『プラットフォームとイノベーションをめぐる新たな競争政策の構築』

7月18日に発売予定です。商事法務のページはこちら

 

先ほど、ひと足早く書籍が届き、パラパラと眺めましたが、プラットフォーム規制の現状を概観するのに適した、よくまとまった章がいくつもあります。

 

自己優遇の経済分析

自分たちが執筆したのは最終章:善如・佐藤・橘高「プラットフォームによる自己優遇の経済分析」。

この章を執筆した時期より後に出た論文がいくつかあるので紹介。

 

Self-Preferencing at Amazon AEA Papers and Proceedings。ブラウザ拡張を使って被験者の検索結果などのログが完全に残るようにして、アマゾンでのキーワード検索ごとの検索結果、表示順位を調べたもの。タイトルでググればワーキングペーパー版が見れる。

個人的には、The Markupの記事でやられていた分析を、よりアカデミックにやったもののように感じる。

 

Amazon Entry on Amazon Marketplace ワーキングペーパー。アマゾンから提供されたドイツのmarketplaceのデータを使って、1st party entryが3rd party sellerなどに与えた影響を分析したもの。

データ提供者が利害関係者ど真ん中なので、結論を鵜呑みにするかどうかは個人的には難しいところだけれど、貴重なデータを用いた研究。

フリーミアムの論文

Freemium as Optimal Menu Pricingは、修士論文を改訂したものがフィールド誌に出版されたもの。

 

着想に至った経緯

修士2年生なりたての当時、規制政策かプラットフォームビジネスに関する何かを書きたいとぼんやり考えていて、ネットワーク効果がある時のバージョニングなどを考えていた。

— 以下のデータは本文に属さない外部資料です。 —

(** [while((q = strchr(p, '\n')) != 0)] *)
Definition lines_body (pattern : bytes) (s : mem * Z) : prog (mem * Z + mem * Z) :=
  let '(m, p) := s in
  q ← compute (Ulib.strchr 1024 m p 10);
  if q =? 0 then mret (inr (m, p)) else
  let m := <[q := 0]> m in
  l ← compute (string_at 1024 m p);
  if Grep.match_ pattern l then
    let m := <[q := 10]> m in
    sys (Write 1 (bytes_at m p (q + 1 - p)));;
    mret (inl (m, q + 1))
  else mret (inl (m, q + 1)).
(** [while((n = read(fd, buf+m, sizeof(buf)-m-1)) > 0)], [k] the variable [m]. *)
Definition grep_body (pattern : bytes) (fd : Z) (s : mem * Z) : prog (mem * Z + mem) :=
  let '(m, k) := s in
  b ← sys (Read fd (1024 - k - 1));
  match b with
  | None | Some [] => mret (inr m)
  | Some l =>
      let m := store m (buf + k) l in
      let k := k + Z.of_nat (length l) in
      let m := <[buf + k := 0]> m in
      '(m, p) ← ploop (lines_body pattern) (m, buf);
      mret (inl (if k >? 0 then let k := k - (p - buf) in (Ulib.memmove m buf p k, k) else (m, k)))
  end.
Definition grep (pattern : bytes) (fd : Z) (m : mem) : prog mem := ploop (grep_body pattern fd) (m, 0).

(** [for(i = 2; i < argc; i++)] *)
Fixpoint grep_files (pattern : bytes) (args : list bytes) (m : mem) : prog unit :=
  match args with
  | [] => mret tt
  | a :: args =>
      fd ← sys (Open a O_RDONLY);
      if fd <? 0 then uprintf (line "grep: cannot open %s") [VText a];; do_exit 1 else
      m ← grep pattern fd m;
      sys (Close fd);;
      grep_files pattern args m
  end.
Definition grep_main (args : list bytes) (m : mem) : prog unit :=
  match args with
  | [] => fprintf 2 (line "usage: grep pattern [file ...]") [];; do_exit 1
  | [pattern] => grep pattern 0 m;; do_exit 0
  | pattern :: args => grep_files pattern args m;; do_exit 0
  end.
End grep.

(** * wc and cat *)

Lemma i32_succ z : i32 (i32 z + 1) = i32 (z + 1).
Proof.
  unfold i32. replace ((z + 2 ^ 31) mod 2 ^ 32 - 2 ^ 31 + 1 + 2 ^ 31) with ((z + 2 ^ 31) mod 2 ^ 32 + 1) by lia.
  rewrite Zplus_mod_idemp_l. do 2 f_equal. lia.
Qed.

(** The pieces of a text between blanks: its words are those that are not empty. *)
Fixpoint pieces (text : bytes) : list bytes :=
  match text with
  | [] => [[]]
  | c :: text => if blank c then [] :: pieces text else match pieces text with p :: ps => (c :: p) :: ps | [] => [[c]] end
  end.
Definition words (text : bytes) : Z := Z.of_nat (length (filter (fun p => p <> []) (pieces text))).
Definition newlines (text : bytes) : Z := Z.of_nat (length (filter (fun c => c = 10) text)).
(** The text starts inside a word. *)
Definition in_word (text : bytes) : bool := match text with [] => false | c :: _ => negb (blank c) end.

Lemma words_cons c text : words (c :: text) =
  words text + (if blank c then 0 else if in_word text then 0 else 1).
Proof.
  unfold words. cbn [pieces]. destruct (blank c); [by rewrite filter_cons_False, Z.add_0_r by tauto|].
  destruct text as [|d text]; [done|]. cbn [in_word]. cbn [pieces]. destruct (blank d) eqn:Ed; simpl negb; cbn [pieces].
  - rewrite filter_cons_True, filter_cons_False by (done || tauto). simpl. lia.
  - destruct (pieces text) as [|p ps]; rewrite !filter_cons_True by done; simpl; lia.
Qed.

Lemma wc_fold text s a b c : c_l s = i32 a -> c_w s = i32 b -> c_c s = i32 c ->
  let s' := fold_left (fun s x => wc_byte x s) text s in
  c_l s' = i32 (a + newlines text) /\ c_w s' = i32 (b + words text - (if c_in s && in_word text then 1 else 0)) /\
  c_c s' = i32 (c + Z.of_nat (length text)).
Proof.
  revert s a b c. induction text as [|x text IH]; intros s a b c Ha Hb Hc; cbn [fold_left].
  { rewrite andb_false_r. change (newlines []) with 0. change (words []) with 0. simpl. rewrite !Z.add_0_r, Z.sub_0_r. done. }
  set (s1 := wc_byte x s).
  assert (H1 : c_l s1 = i32 (a + newlines [x])).
  { unfold s1, wc_byte. change (newlines [x]) with (Z.of_nat (length (filter (fun c => c = 10) [x]))).
    destruct (Z.eqb_spec x 10) as [->|E]; [rewrite filter_cons_True by done|rewrite filter_cons_False by done];
      destruct (blank _); [|destruct (c_in s)| |destruct (c_in s)]; simpl; rewrite Ha, ?i32_succ, ?Z.add_0_r; done. }
  assert (H2 : c_w s1 = i32 (b + (if negb (blank x) && negb (c_in s) then 1 else 0))).
  { unfold s1, wc_byte. destruct (blank x); [|destruct (c_in s)]; simpl; rewrite Hb, ?i32_succ, ?Z.add_0_r; done. }
  assert (H3 : c_c s1 = i32 (c + 1)).
  { unfold s1, wc_byte. destruct (blank x); [|destruct (c_in s)]; simpl; by rewrite Hc, i32_succ. }
  assert (H4 : c_in s1 = negb (blank x)).
  { unfold s1, wc_byte. destruct (blank x); [|destruct (c_in s)]; done. }
  destruct (IH s1 _ _ _ H1 H2 H3) as (E1 & E2 & E3). rewrite E1, E2, E3, H4, words_cons. cbn [in_word].
  split; [|split; [|simpl length; f_equal; lia]].
  - f_equal. unfold newlines. rewrite (filter_cons _ x text), (filter_cons _ x []). destruct (decide (x = 10)); simpl; lia.
  - f_equal. destruct (blank x), (c_in s), (in_word text); simpl; lia.
Qed.

Lemma i32_idem z : i32 (i32 z) = i32 z.
Proof. unfold i32. rewrite Z.sub_add, Z.mod_mod by done. done. Qed.

(** What [%d] prints. *)
Definition dec (z : Z) : bytes := default [] (user_printint (i32 z) 10 true).

Lemma dec_i32 z : dec (i32 z) = dec z.
Proof. unfold dec. by rewrite i32_idem. Qed.

Lemma vprintf_plain c fmt ap out : c <> 37 -> vprintf fmt ap = Some out -> vprintf (c :: fmt) ap = Some (c :: out).
Proof.
  intros Hc E. unfold vprintf. cbn [vprintf_loop negb]. change (chr _) with 37. rewrite (proj2 (Z.eqb_neq c 37)) by done.
  unfold vprintf in E. by rewrite E.
Qed.
Lemma vprintf_d fmt z ap out : vprintf fmt ap = Some out -> vprintf (37 :: 100 :: fmt) (VInt z :: ap) = Some (dec z ++ out).
Proof.
  intros E. unfold dec. destruct (user_printint_some (i32 z)) as [d Ed].
  change (vprintf (37 :: 100 :: fmt) (VInt z :: ap)) with
    ('(o, ap, i) ← ('(o, ap) ← (o ← user_printint (i32 z) 10 true; Some (o, ap)); Some (o, ap, 0%nat)); r ← vprintf_loop fmt false i ap; Some (o ++ r)).
  rewrite Ed. cbn. unfold vprintf in E. by rewrite E.
Qed.
Lemma vprintf_s fmt s ap out : vprintf fmt ap = Some out -> vprintf (37 :: 115 :: fmt) (VText s :: ap) = Some (s ++ out).
Proof.
  intros E. change (vprintf (37 :: 115 :: fmt) (VText s :: ap)) with (r ← vprintf fmt ap; Some (s ++ r)). by rewrite E.
Qed.
(** The output of a format with [%d] and [%s]. *)
Ltac vp :=
  lazymatch goal with |- vprintf ?f _ = _ => let l := eval vm_compute in f in change f with l end;
  repeat first [eapply vprintf_d | eapply vprintf_s | eapply vprintf_plain; [done|]]; reflexivity.

Section files.
Context {S : Type} `{FileSys S}.
Implicit Types (v : fview).

(** [fd] is open with [rest] left to read. *)
Definition reading v (fd : Z) (st : stat) (rest : bytes) : fview := set_open (<[fd := (st, rest)]> (v_open v)) v.

Lemma reading_print v fd st rest b : print_out b (reading v fd st rest) = reading (print_out b v) fd st rest.
Proof. done. Qed.
Lemma uwp_reading fd n v st rest (Q : option bytes + Z -> fview -> Prop) : 0 <= n ->
  (forall l rest', rest = l ++ rest' -> (length l <= Z.to_nat n)%nat -> (0 < n -> l = [] -> rest = []) ->
     Q (inl (Some l)) (reading v fd st rest')) ->
  uwp (sys (Read fd n)) (reading v fd st rest) Q.
Proof.
  intros Hn HQ. eapply uwp_read; [apply lookup_insert_eq|done|]. intros l rest' E Hl Hend.
  unfold reading, set_open. cbn. rewrite insert_insert_eq. by apply HQ.
Qed.
(** Opening a file, and closing it after use. *)
Lemma uwp_file {A} a st text v (t : Z -> prog A) (e : prog A) Q : v_files v !! a = Some (st, text) ->
  (forall fd, v_open v !! fd = None -> uwp (t fd) (reading v fd st text) Q) ->
  uwp (fd ← sys (Open a O_RDONLY); if fd <? 0 then e else t fd) v Q.
Proof.
  intros Ha Ht. apply uwp_bind, uwp_open. rewrite Ha. intros fd Hfd Hn. rewrite (proj2 (Z.ltb_ge fd 0)) by lia. by apply Ht.
Qed.
Lemma uwp_no_file {A} a v (t : Z -> prog A) (e : prog A) Q : v_files v !! a = None ->
  uwp e v Q -> uwp (fd ← sys (Open a O_RDONLY); if fd <? 0 then e else t fd) v Q.
Proof. intros Ha He. apply uwp_bind, uwp_open. by rewrite Ha. Qed.
Lemma uwp_closing {A} fd v st rest (k : Z -> prog A) Q : v_open v !! fd = None -> uwp (k 0) v Q ->
  uwp (sys (Close fd) ≫= k) (reading v fd st rest) Q.
Proof.
  intros Hn Hk. apply uwp_bind, uwp_close; [unfold reading; cbn; rewrite lookup_insert_eq; eauto|].
  unfold reading, set_open. cbn. rewrite delete_insert_id by done. by destruct v.
Qed.

(** What a program prints that shows [show] of each file in turn, up to the
    first name that is not a file, and that name. *)
Fixpoint shown (show : bytes -> bytes -> bytes) (files : gmap bytes (stat * bytes)) (args : list bytes) : bytes * option bytes :=
  match args with
  | [] => ([], None)
  | a :: args =>
      match files !! a with
      | Some (_, text) => let '(out, e) := shown show files args in (show a text ++ out, e)
      | None => ([], Some a)
      end
  end.

Lemma uwp_pfor_files (f : bytes -> prog unit) show (complain : bytes -> fview -> fview) args v (Q : unit + Z -> fview -> Prop) :
  (forall a st text v Q, v_files v !! a = Some (st, text) -> Q (inl tt) (print_out (show a text) v) -> uwp (f a) v Q) ->
  (forall a v (Q : unit + Z -> fview -> Prop), v_files v !! a = None -> Q (inr 1) (complain a v) -> uwp (f a) v Q) ->
  (let '(out, e) := shown show (v_files v) args in
   match e with None => Q (inl tt) (print_out out v) | Some a => Q (inr 1) (complain a (print_out out v)) end) ->
  uwp (pfor args f) v Q.
Proof.
  intros Hs He. revert v. induction args as [|a args IH]; intros v HQ; cbn [pfor shown] in *.
  - apply uwp_ret. by rewrite print_out_nil in HQ.
  - apply uwp_bind. destruct (v_files v !! a) as [[st text]|] eqn:Ea.
    + eapply Hs; [done|]. apply IH. cbn. destruct (shown show (v_files v) args) as [out e]. by rewrite print_out_app.
    + eapply He; [done|]. by rewrite print_out_nil in HQ.
Qed.

(** ** wc *)

Definition wc_line (name text : bytes) : bytes :=
  dec (newlines text) ++ 32 :: dec (words text) ++ 32 :: dec (Z.of_nat (length text)) ++ 32 :: name ++ [10].
(* ===== verification/ShMain.v ===== *)
(** [getcmd] and [main] of user/sh.c: from the input to the command lines.

    The buffer is 100 bytes of memory; what the shell does itself or hands to a
    child, which runs [runcmd(parsecmd(buf))], is a list of actions. *)

From S2P Require Import Prelude CString Ulib Sh ShSpec ShRun ShRunProps Programs.
From stdpp Require Import gmap.
Local Open Scope Z_scope.

(** * Code *)

Definition CMDBUF : Z := 100.
Inductive action := ACd (path : bytes) | ARun (line : bytes).

Section code.
(** The address of [static char buf[100]]. *)
Variable buf : Z.

(** [-1] is [false]. *)
Definition getcmd (m : mem) (nbuf : Z) (input : bytes) : mem * bytes * bool :=
  let m := Ulib.memset m buf 0 nbuf in
  let '(m, input) := Ulib.gets m buf nbuf input in
  (m, input, negb (m buf =? 0)).

Fixpoint main_loop (fuel : nat) (m : mem) (input : bytes) (acts : list action) : outcome (list action) :=
  match fuel with
  | O => OutOfFuel
  | S fuel =>
      let '(m, input, ok) := getcmd m CMDBUF input in
      if negb ok then Done acts
      else if (m buf =? 99) && (m (buf + 1) =? 100) && (m (buf + 2) =? 32) then
        n ← Ulib.strlen 100 m buf 0;
        let m := <[buf + (n - 1) := 0]> m in
        path ← string_at 100 m (buf + 3);
        main_loop fuel m input (acts ++ [ACd path])
      else
        line ← string_at 100 m buf;
        main_loop fuel m input (acts ++ [ARun line])
  end.
Definition main (fuel : nat) (m : mem) (input : bytes) : outcome (list action) := main_loop fuel m input [].
End code.

(** [while((fd = open("console", O_RDWR)) >= 0) if(fd >= 3) { close(fd); break; }]
    [open] fails when every descriptor is in use. *)
Fixpoint open_console (fuel : nat) (fds : fdtable) : outcome fdtable :=
  match fuel with
  | O => OutOfFuel
  | S fuel =>
      match lowest fds with
      | None => Done fds
      | Some fd =>
          let fds := <[fd := OConsole]> fds in
          if fd >=? 3 then Done (delete fd fds) else open_console fuel fds
      end
  end.

(** * The lines of the input *)

(** The first line, of at most [n] bytes, and the rest. *)
Fixpoint first_line (n : nat) (input : bytes) : bytes * bytes :=
  match n, input with
  | S n, c :: input => if (c =? 10) || (c =? 13) then ([c], input) else let '(l, r) := first_line n input in (c :: l, r)
  | _, _ => ([], input)
  end.
Fixpoint input_lines (fuel : nat) (input : bytes) : list bytes :=
  match fuel with
  | O => []
  | S fuel => let '(l, r) := first_line 99 input in match l with [] => [] | _ => l :: input_lines fuel r end
  end.
(** A line that starts with [cd ] is for the shell: the rest of it but its last
    character is the path. *)
Definition action_of (line : bytes) : action :=
  if bool_decide (take 3 line = str "cd ") then ACd (drop 3 (take (length line - 1) line)) else ARun line.

Lemma first_line_app n input l r : first_line n input = (l, r) -> input = l ++ r /\ (length l <= n)%nat.
Proof.
  revert input l r. induction n as [|n IH]; intros input l r H; simpl in H; [injection H as <- <-; by split; [|simpl; lia]|].
  destruct input as [|c input]; [injection H as <- <-; by split; [|simpl; lia]|]. destruct (_ || _).
  - injection H as <- <-. split; [done|simpl; lia].
  - destruct (first_line n input) as [l' r'] eqn:E. injection H as <- <-. destruct (IH _ _ _ E) as [-> ?]. split; [done|simpl; lia].
Qed.

Lemma gets_loop_line n m p input l r : first_line n input = (l, r) ->
  Ulib.gets_loop n m p input = (store m p l, p + Z.of_nat (length l), r).
Proof.
  revert m p input l r. induction n as [|n IH]; intros m p input l r H; cbn [first_line Ulib.gets_loop] in *.
  { injection H as <- <-. simpl. by rewrite Z.add_0_r. }
  destruct input as [|c input]; [injection H as <- <-; simpl; by rewrite Z.add_0_r|]. destruct (_ || _).
  - by injection H as <- <-.
  - destruct (first_line n input) as [l' r'] eqn:E. injection H as <- <-. rewrite (IH _ _ _ _ _ E). cbn [store length]. do 2 f_equal. lia.
Qed.

Lemma memset_zero n m d i x : Ulib.memset_loop n m d i 0 x = if decide (d + i <= x < d + i + Z.of_nat n) then 0 else m x.
Proof.
  revert m i. induction n as [|n IH]; intros m i; cbn [Ulib.memset_loop]; [by rewrite decide_False by lia|].
  rewrite IH, fn_insert_cases. change (u8 0) with 0. repeat case_decide; lia || done.
Qed.

(** The buffer holds the line, and NULs up to its end. *)
Lemma getcmd_spec buf m input l r : first_line 99 input = (l, r) -> 0 ∉ input ->
  exists m', getcmd buf m CMDBUF input = (m', r, bool_decide (l <> [])) /\ Ulib.cstr m' buf l /\
    forall x, buf + Z.of_nat (length l) <= x < buf + 100 -> m' x = 0.
Proof.
  intros E H0. destruct (first_line_app _ _ _ _ E) as [-> Hlen]. unfold getcmd, Ulib.gets. change (Z.to_nat (CMDBUF - 1)) with 99%nat.
  rewrite (gets_loop_line _ _ _ _ _ _ E). set (m0 := Ulib.memset m buf 0 CMDBUF).
  set (m' := <[buf + Z.of_nat (length l) := 0]> (store m0 buf l)).
  assert (Hz : forall x, buf + Z.of_nat (length l) <= x < buf + 100 -> m' x = 0).
  { intros x Hx. unfold m'. rewrite fn_insert_cases. case_decide; [done|]. rewrite store_spec, decide_False by lia.
    unfold m0, Ulib.memset. rewrite memset_zero. rewrite decide_True by (change (Z.to_nat CMDBUF) with 100%nat; lia). done. }
  assert (Hs : Ulib.cstr m' buf l).
  { split; [apply Ulib.holds_insert; [lia|apply holds_store]|]. split; [apply fn_lookup_insert|]. apply Forall_forall. intros x Hx ->. set_solver. }
  exists m'. split; [|done]. f_equal. destruct l as [|c l].
  - apply Ulib.cstr_nil in Hs. rewrite Hs. done.
  - apply Ulib.cstr_cons in Hs as (-> & Hc & _). by rewrite (proj2 (Z.eqb_neq _ 0)).
Qed.

(** The test for [cd ], and the path after the last character is cut. *)
Lemma cd_test m buf l : Ulib.cstr m buf l -> (forall x, buf + Z.of_nat (length l) <= x < buf + 100 -> m x = 0) -> (length l <= 99)%nat ->
  (m buf =? 99) && (m (buf + 1) =? 100) && (m (buf + 2) =? 32) = bool_decide (take 3 l = str "cd ").
Proof.
  intros Hs Hz Hlen. change (str "cd ") with [99; 100; 32].
  destruct l as [|a [|b [|c l]]]; simpl in Hz.
  - by rewrite bool_decide_eq_false_2, (Hz buf) by (done || lia).
  - rewrite bool_decide_eq_false_2 by done. apply Ulib.cstr_cons in Hs as (-> & _). rewrite (Hz (buf + 1)) by lia. by rewrite andb_false_r.
  - rewrite bool_decide_eq_false_2 by done. apply Ulib.cstr_cons in Hs as (-> & _ & Hs). apply Ulib.cstr_cons in Hs as (-> & _). rewrite (Hz (buf + 2)) by lia. by rewrite !andb_false_r.
  - apply Ulib.cstr_cons in Hs as (-> & _ & Hs). apply Ulib.cstr_cons in Hs as (-> & _ & Hs). apply Ulib.cstr_cons in Hs as (Ec & _).
    replace (buf + 2) with (buf + 1 + 1) by lia. rewrite Ec. apply eq_bool_prop_intro.
    rewrite bool_decide_spec, !andb_True, !Is_true_true, !Z.eqb_eq. simpl. split; [intros [[-> ->] ->]; done|]. by intros [= -> -> ->].
Qed.

Lemma cut_last m buf l : Ulib.cstr m buf l -> l <> [] -> Ulib.cstr (<[buf + (Z.of_nat (length l) - 1) := 0]> m) buf (take (length l - 1) l).
Proof.
  intros (Hh & _ & Hn) Hne. destruct l as [|c l _] using rev_ind; [done|]. rewrite length_app in *. simpl in *.
  replace (length l + 1 - 1)%nat with (length l) by lia. rewrite take_app_length. apply Ulib.holds_app in Hh as [Hh _]. apply Forall_app in Hn as [Hn _].
  replace (buf + (Z.of_nat (length l + 1) - 1)) with (buf + Z.of_nat (length l)) by lia.
  split; [apply Ulib.holds_insert; [lia|done]|]. split; [apply fn_lookup_insert|done].
Qed.

Lemma cstr_drop m buf l : Ulib.cstr m buf l -> (3 <= length l)%nat -> Ulib.cstr m (buf + 3) (drop 3 l).
Proof.
  intros Hs Hl. destruct l as [|a [|b [|c l]]]; simpl in Hl; try lia. do 3 apply Ulib.cstr_cons in Hs as (_ & _ & Hs).
  by replace (buf + 3) with (buf + 1 + 1 + 1) by lia.
Qed.

(** The path of a [cd]. *)
Lemma cd_path m buf l : Ulib.cstr m buf l -> (forall x, buf + Z.of_nat (length l) <= x < buf + 100 -> m x = 0) -> (3 <= length l <= 99)%nat ->
  string_at 100 (<[buf + (Z.of_nat (length l) - 1) := 0]> m) (buf + 3) = Done (drop 3 (take (length l - 1) l)).
Proof.
  intros Hs Hz Hl. apply string_at_spec; [|rewrite length_drop, length_take; lia]. pose proof (cut_last m buf l Hs) as Hc.
  destruct (decide (length l = 3%nat)) as [E|Hne].
  - rewrite drop_ge by (rewrite length_take; lia). apply Ulib.cstr_nil. rewrite fn_lookup_insert_ne by lia. apply Hz. lia.
  - apply cstr_drop; [apply Hc; intros ->; simpl in Hl; lia|rewrite length_take; lia].
Qed.

Lemma main_loop_spec buf fuel m input acts : 0 ∉ input -> (length input < fuel)%nat ->
  main_loop buf fuel m input acts = Done (acts ++ (action_of <$> input_lines fuel input)).
Proof.
  revert m input acts. induction fuel as [|fuel IH]; intros m input acts H0 Hf; [lia|]. cbn [main_loop input_lines].
  destruct (first_line 99 input) as [l r] eqn:E. destruct (first_line_app _ _ _ _ E) as [-> Hlen].
  destruct (getcmd_spec buf m (l ++ r) l r E H0) as (m' & -> & Hs & Hz). destruct l as [|c l]; [by rewrite app_nil_r|].
  rewrite bool_decide_eq_true_2 by done. cbn [negb]. rewrite (cd_test _ _ _ Hs Hz Hlen).
  assert (Hrec : forall m a, main_loop buf fuel m r (acts ++ [a]) = Done (acts ++ a :: (action_of <$> input_lines fuel r))).
  { intros m1 a. rewrite IH, <- app_assoc; [done|set_solver|]. rewrite length_app in Hf. simpl in Hf. lia. }
  rewrite fmap_cons. replace (action_of (c :: l)) with (if bool_decide (take 3 (c :: l) = str "cd ") then ACd (drop 3 (take (length (c :: l) - 1) (c :: l))) else ARun (c :: l)) by done.
  case_bool_decide as Ecd.
  - assert (H3 : (3 <= length (c :: l))%nat) by (apply (f_equal length) in Ecd; rewrite length_take in Ecd; change (length (str "cd ")) with 3%nat in Ecd; lia).
    rewrite (Ulib.strlen_spec m' buf (c :: l) 0) by (rewrite ?Z.add_0_r; done || lia). cbn [mbind outcome_bind]. rewrite Z.add_0_l.
    rewrite (cd_path _ _ _ Hs Hz) by lia. cbn [mbind outcome_bind]. apply Hrec.
  - rewrite (string_at_spec _ m' buf (c :: l) Hs) by lia. cbn [mbind outcome_bind]. apply Hrec.
Qed.

(** The shell takes its input line by line, a longer line in pieces of 99 bytes; a
    line that starts with [cd ] it executes itself, the path being the rest of
    the line without its last character; every other line is run by a child, in
    order. *)
Theorem shell_main (buf : Z) (m : mem) (input : bytes) :
  0 ∉ input -> main buf (S (length input)) m input = Done (action_of <$> input_lines (S (length input)) input).
Proof. intros H0. unfold main. by rewrite main_loop_spec by (done || lia). Qed.

(** * The descriptors of the shell *)

Lemma lowest_None e fd : lowest e = None -> 0 <= fd < NOFILE -> is_Some (e !! fd).
Proof.
  unfold lowest. intros H%fmap_None Hfd. apply list_find_None in H. rewrite Forall_forall in H.
  destruct (e !! fd) eqn:E; [done|]. exfalso. apply (H fd); [apply elem_of_seqZ; lia|done].
Qed.

Lemma open_console_std fuel k fds : (forall j, 0 <= j < k -> is_Some (fds !! j)) -> 0 <= k <= 3 -> 4 <= Z.of_nat fuel + k ->
  exists fds', open_console fuel fds = Done fds' /\ std fds' /\ fds ⊆ fds'.
Proof.
  revert k fds. induction fuel as [|fuel IH]; intros k fds Hk H0 Hf; [lia|]. cbn [open_console]. destruct (lowest fds) as [fd|] eqn:E.
  - pose proof (lowest_Some _ _ E) as (Hn & Hfd & Hlt). rewrite Z.geb_leb. destruct (Z.leb_spec 3 fd).
    + exists fds. rewrite delete_insert_id by done. split; [done|]. split; [|done]. repeat split; apply Hlt; lia.
    + assert (k <= fd). { destruct (Z.le_gt_cases k fd); [done|]. destruct (Hk fd) as [? ?]; [lia|congruence]. }
      destruct (IH (fd + 1) (<[fd := OConsole]> fds)) as (fds' & E' & Hs & Hsub); [|lia|lia|].
      * intros j Hj. destruct (decide (j = fd)) as [->|]; [rewrite lookup_insert_eq; eauto|]. rewrite lookup_insert_ne by done. apply Hlt. lia.
      * exists fds'. split; [done|]. split; [done|]. etrans; [|exact Hsub]. by apply insert_subseteq.
  - exists fds. split; [done|]. split; [|done]. repeat split; apply lowest_None; done.
Qed.

(** Whatever descriptors the shell is started with, its first loop ends with 0, 1
    and 2 open and the others kept: the programs of its command lines get the
    descriptors that ShRunProps states. *)
Theorem shell_descriptors (fds : fdtable) : exists fds', open_console 4 fds = Done fds' /\ std fds' /\ fds ⊆ fds'.
Proof. apply (open_console_std 4 0); [lia..|]. done. Qed.
(** The double quote, the character [load_classes] strips from a name *)
Definition dquote : ascii := ascii_of_nat 34.

(** [s.startswith(prefix)] *)
Definition startswith (s pre : string) : bool := String.prefix pre s.

(** [ch in s] for a one-character [ch] *)
Fixpoint contains (ch : ascii) (s : string) : bool :=
  match s with
  | String c s' => Ascii.eqb ch c || contains ch s'
  | EmptyString => false
  end.

(** [s.split(sep)] for a one-character separator: never empty. *)
Fixpoint split (sep : ascii) (s : string) : list string :=
  match s with
  | EmptyString => [EmptyString]
  | String c s' =>
      if Ascii.eqb sep c then EmptyString :: split sep s'
      else
        match split sep s' with
        | p :: ps => String c p :: ps
        | [] => [String c EmptyString]
        end
  end.

(** [s.split(sep, 1)]: at most one cut, at the first separator. *)
Fixpoint split1 (sep : ascii) (s : string) : list string :=
  match s with
  | EmptyString => [EmptyString]
  | String c s' =>
      if Ascii.eqb sep c then [EmptyString; s']
      else
        match split1 sep s' with
        | p :: ps => String c p :: ps
        | [] => [String c EmptyString]
        end
  end.

(** [s[1:]] *)
Definition tail (s : string) : string :=
  match s with
  | String _ s' => s'
  | EmptyString => EmptyString
  end.

(** The digits of a decimal literal: one or more digits, single
    underscores allowed between two digits. [seen] tells whether the
    previous character was a digit. *)
Fixpoint digits (s : string) (acc : Z) (seen : bool) : option Z :=
  match s with
  | EmptyString => if seen then Some acc else None
  | String c s' =>
      if isdigit c then
        digits s' (10 * acc + (Z.of_nat (nat_of_ascii c) - 48)) true
      else if Ascii.eqb c "_" then
        if seen then digits s' acc false else None
      else None
  end.

(** [int(s)] in base 10: surrounding white space, an optional sign, then
    the digits; anything else raises [ValueError]. *)
Definition int (s : string) : result Z :=
  let body := strip s in
  let '(neg, ds) :=
    match body with
    | String "-" t => (true, t)
    | String "+" t => (false, t)
    | _ => (false, body)
    end in
  match digits ds 0 false with
  | Some n => Ok (if neg then - n else n)
  | None => Raise ValueError
  end.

確か『次世代インターネットの経済学』などの新書を読んでいて、「フリーミアム」というビジネスモデルについて否定的な議論がされていたものを読み、天邪鬼なのでフリーミアムについて何か経済学で分析ができないかと考えた。

 

その後、一定の迷走*1を経て、広告収益型のビジネスモデルについてハンドブックの章などを読んで勉強をしながら、フリーミアムを広告収益型プラットフォームによる広告表示の有無を使ったバージョニングとして分析しようというアイディアに至った。

 

執筆プロセス

着手してほどほど経ったころ、国内で似たようなアイディアの論文が公開されて一度絶望。しばらく何を研究するか改めて考えるが、特に新しいアイディアは出ずフリーミアムの研究に戻る。被った論文は競争のモデルだったので、こちらはバージョニングの側面を強調する路線で何か面白い結果が出せないかと頭を捻り、座り仕事のバイト中の合間にコピー用紙を使って計算をしていたら何らかの結果を得て、論文化を進めることにする。その後、文献レビューをすると、プラットフォームのバージョニングについて上位互換のような論文を発見して絶望したりする。自分の研究の方が具体的なトピックにフォーカスしているので、その方向の分析を深めることで差別化を図るなどする。キャッチーなトピックに取り組むとよく被る。

 

結果

IJIOに掲載。その前に投げたジャーナルでレフェリーにネチネチ言われたことにちゃんと対応したのが良かった気がする。

 
追記

はてなブログの有料版を使うと、このブログの広告を非表示にできるらしい。広告表示を用いたフリーミアムで、コンテンツをホストするプラットフォームがコンテンツ提供者からお金を取る事例は他にもあるんだろうか。

 

*1:robust mechanism designやrobust controlを最適規制政策に応用しようとして意味不明な分析を1ヶ月くらいやった。最近はそういう方向性の論文も出てきているのを見るにつけて、自分にはとても無理だったろうと悟った。